### Input for this task
(** * Review aggregation and tour rating summary

    Shallow embedding of the review model (reviewSchema, its hooks and the
    static [calcAverageRatings]) and of the part of the tour model
    (tourSchema) that the summary write goes through: the [ratingsAverage]
    setter and the [pre(/^find/)] query middleware.

    Conventions of the embedding:
    - a JavaScript Number is an exact rational ([Q]); equalities between
      numbers are stated with [==];
    - a value that may be [null]/[undefined] is an [option];
    - the collections are explicit state: tours are keyed by their
      ObjectId, reviews are kept in insertion order (the order [findOne]
      scans them in);
    - awaited calls are sequenced in a state-and-error monad whose state
      survives an error, because a rejected promise does not undo the
      writes that were already acknowledged. *)

From Stdlib Require Import QArith Qround ZArith Lqa.
From stdpp Require Import base option list gmap strings.

Local Open Scope Q_scope.

(** ** Numbers *)

Definition Number := Q.

(** [Math.round]: the nearest integer, ties towards +infinity. *)
Definition Math_round (x : Number) : Z := Qfloor (x + (1 # 2)).

(** Numeric coercion of a possibly-null operand ([null * 10] is [0]). *)
Definition to_number (v : option Number) : Number :=
  match v with
  | Some q => q
  | None => 0
  end.

Fixpoint Qsum (l : list Number) : Number :=
  match l with
  | [] => 0
  | x :: l' => x + Qsum l'
  end.

Definition count_of {A} (l : list A) : Number := inject_Z (Z.of_nat (length l)).

(** Arithmetic mean of a non-empty list of numbers. *)
Definition mean (l : list Number) : Number := Qsum l / count_of l.

(** ** Documents *)

Definition ObjectId := N.

(** tourSchema: the summary fields, [secretTour], and some of the fields
    a summary write must carry over unchanged. *)
Record Tour := mkTour {
  name : string;
  duration : Number;
  maxGroupSize : Number;
  difficulty : string;
  ratingsAverage : Number;
  ratingsQuantity : Number;
  price : Number;
  secretTour : bool
}.

(** reviewSchema: [rating] carries no [required] validator, so a stored
    review may lack it. [createdAt] plays no part in the hooks and is left
    out. *)
Record Review := mkReview {
  _id : ObjectId;
  review : string;
  rating : option Number;
  tour : ObjectId;
  user : ObjectId
}.

(** The fields handed to [Review.create]; any of them may be missing. *)
Record ReviewInput := mkInput {
  in_review : option string;
  in_rating : option Number;
  in_tour : option ObjectId;
  in_user : option ObjectId
}.

(** The fields of an update document ([$set] of the fields given). *)
Record ReviewUpdate := mkUpdate {
  set_review : option string;
  set_rating : option Number;
  set_tour : option ObjectId;
  set_user : option ObjectId
}.
(** * NGO funding scraper: shallow embedding and verified properties

    The development follows the Python sources

    - [scraper/main.py]: [match_keywords], [is_closing_soon],
      [process_funding], [cleanup_old_funding], [main];
    - [scraper/sites/finantare_ro.py]: [parse_date];
    - [scraper/notifier.py]: [sanitize_header].

    Python strings are sequences of Unicode code points and are modelled
    as [list N].  The Unicode character database, which Python consults
    for [str.lower], the regular-expression classes and NFKD, is a record
    of tables the definitions are parametrised by; theorems that need to
    know a table entry assume it for the ASCII range or for the code
    points they name. *)

From Stdlib Require Import ZArith NArith Lia.
From stdpp Require Import base option list strings gmap.


(** ** Exceptions *)

Inductive exn := ValueError | TypeError.

Inductive result (A : Type) :=
| Ok (a : A)
| Raise (e : exn).
Arguments Ok {A} a.
Arguments Raise {A} e.

Definition rbind {A B} (c : result A) (k : A -> result B) : result B :=
  match c with
  | Ok a => k a
  | Raise e => Raise e
  end.

Notation "x <-r c ;; k" := (rbind c (fun x => k))
  (at level 100, c at next level, right associativity).

(** [try: c except ValueError: h] *)
Definition except_value_error {A} (c : result A) (h : result A) : result A :=
  match c with
  | Raise ValueError => h
  | other => other
  end.

(** ** Python strings *)

Definition str := list N.

(** A source literal, one code point per character. *)
Definition u (s : string) : str :=
  Ascii.N_of_ascii <$> String.list_ascii_of_string s.
(** Modelled from the spec: [ivy.reshape(m, batch_shape + [timesteps, -1])]
    of a matrix [m] of [batch * timesteps] rows. *)
Definition reshape_batch (m : tensor2) (batch timesteps : nat)
  : result (tensor3 F) :=
  (n <- infer_dimension (rows m * cols m) (batch * timesteps) ;;
   Ok {| dim0 := batch; dim1 := timesteps; dim2 := n;
         at3 := fun b t j => at2 m (b * timesteps + t) j |})%res.

(** Lines 543-573: the input projections, split and unstacked, as the list
    the loop runs over. *)
Definition lstm_inputs (x : tensor3 F) (kernel : tensor2) (bias : option tensor1)
  : result (list (tensor2 * tensor2 * tensor2 * tensor2)) :=
  let batch := dim0 x in
  let timesteps := dim1 x in
  (x_flat <- reshape_flat x ;;
   let Wi := kernel in
   Wi_x <- reshape_batch (add_bias (matmul x_flat Wi) bias) batch timesteps ;;
   '(Wii_x, Wif_x, Wig_x, Wio_x) <- split4_3 Wi_x ;;
   Ok (zip4 (unstack Wii_x) (unstack Wif_x) (unstack Wig_x) (unstack Wio_x)))%res.

Definition lstm_update (x : tensor3 F) (init_h init_c kernel recurrent_kernel : tensor2)
  (bias recurrent_bias : option tensor1) : result (tensor3 F * tensor2) :=
  (slices <- lstm_inputs x kernel bias ;;
   let Wh := recurrent_kernel in
   let ht := init_h in
   let ct := init_c in
   let hts_list := [] in
   '(ht, ct, hts_list) <- lstm_loop Wh recurrent_bias (ht, ct, hts_list) slices ;;
   hs <- concat hts_list ;;
   Ok (hs, ct))%res.

End WithScalar.

End lstm_reshape.

(** ** The formulas the specification names, written out on their own *)

Module textbook.

Import layers.

Section WithScalar.

Context {S : Scalar}.

(** Two arrays with the same shape and the same entries. *)
Definition same_nd (a b : ndarray F) : Prop :=
  shape a = shape b /\ forall i, item a i = item b i.

Definition same2 (a b : tensor2) : Prop :=
  rows a = rows b /\ cols a = cols b /\ forall r j, at2 a r j = at2 b r j.

Definition same3 (a b : tensor3 F) : Prop :=
  dim0 a = dim0 b /\ dim1 a = dim1 b /\ dim2 a = dim2 b /\
  forall n i j, at3 a n i j = at3 b n i j.

(** [kT]: the last two axes exchanged. *)
Definition transpose (k : tensor3 F) : tensor3 F :=
  {| dim0 := dim0 k; dim1 := dim2 k; dim2 := dim1 k;
     at3 := fun b f j => at3 k b j f |}.

(** The batched matrix product [a . b]. *)
Definition bmm (a b : tensor3 F) : tensor3 F :=
  {| dim0 := dim0 a; dim1 := dim1 a; dim2 := dim2 b;
     at3 := fun n i j =>
       sum_n (dim2 a) (fun l => mul (at3 a n i l) (at3 b n l j)) |}.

### What you have to do
In the data above, each line holding "scraper" is to be found and copied.

### Written solution
(** * NGO funding scraper: shallow embedding and verified properties
    - [scraper/main.py]: [match_keywords], [is_closing_soon],
    - [scraper/sites/finantare_ro.py]: [parse_date];
    - [scraper/notifier.py]: [sanitize_header].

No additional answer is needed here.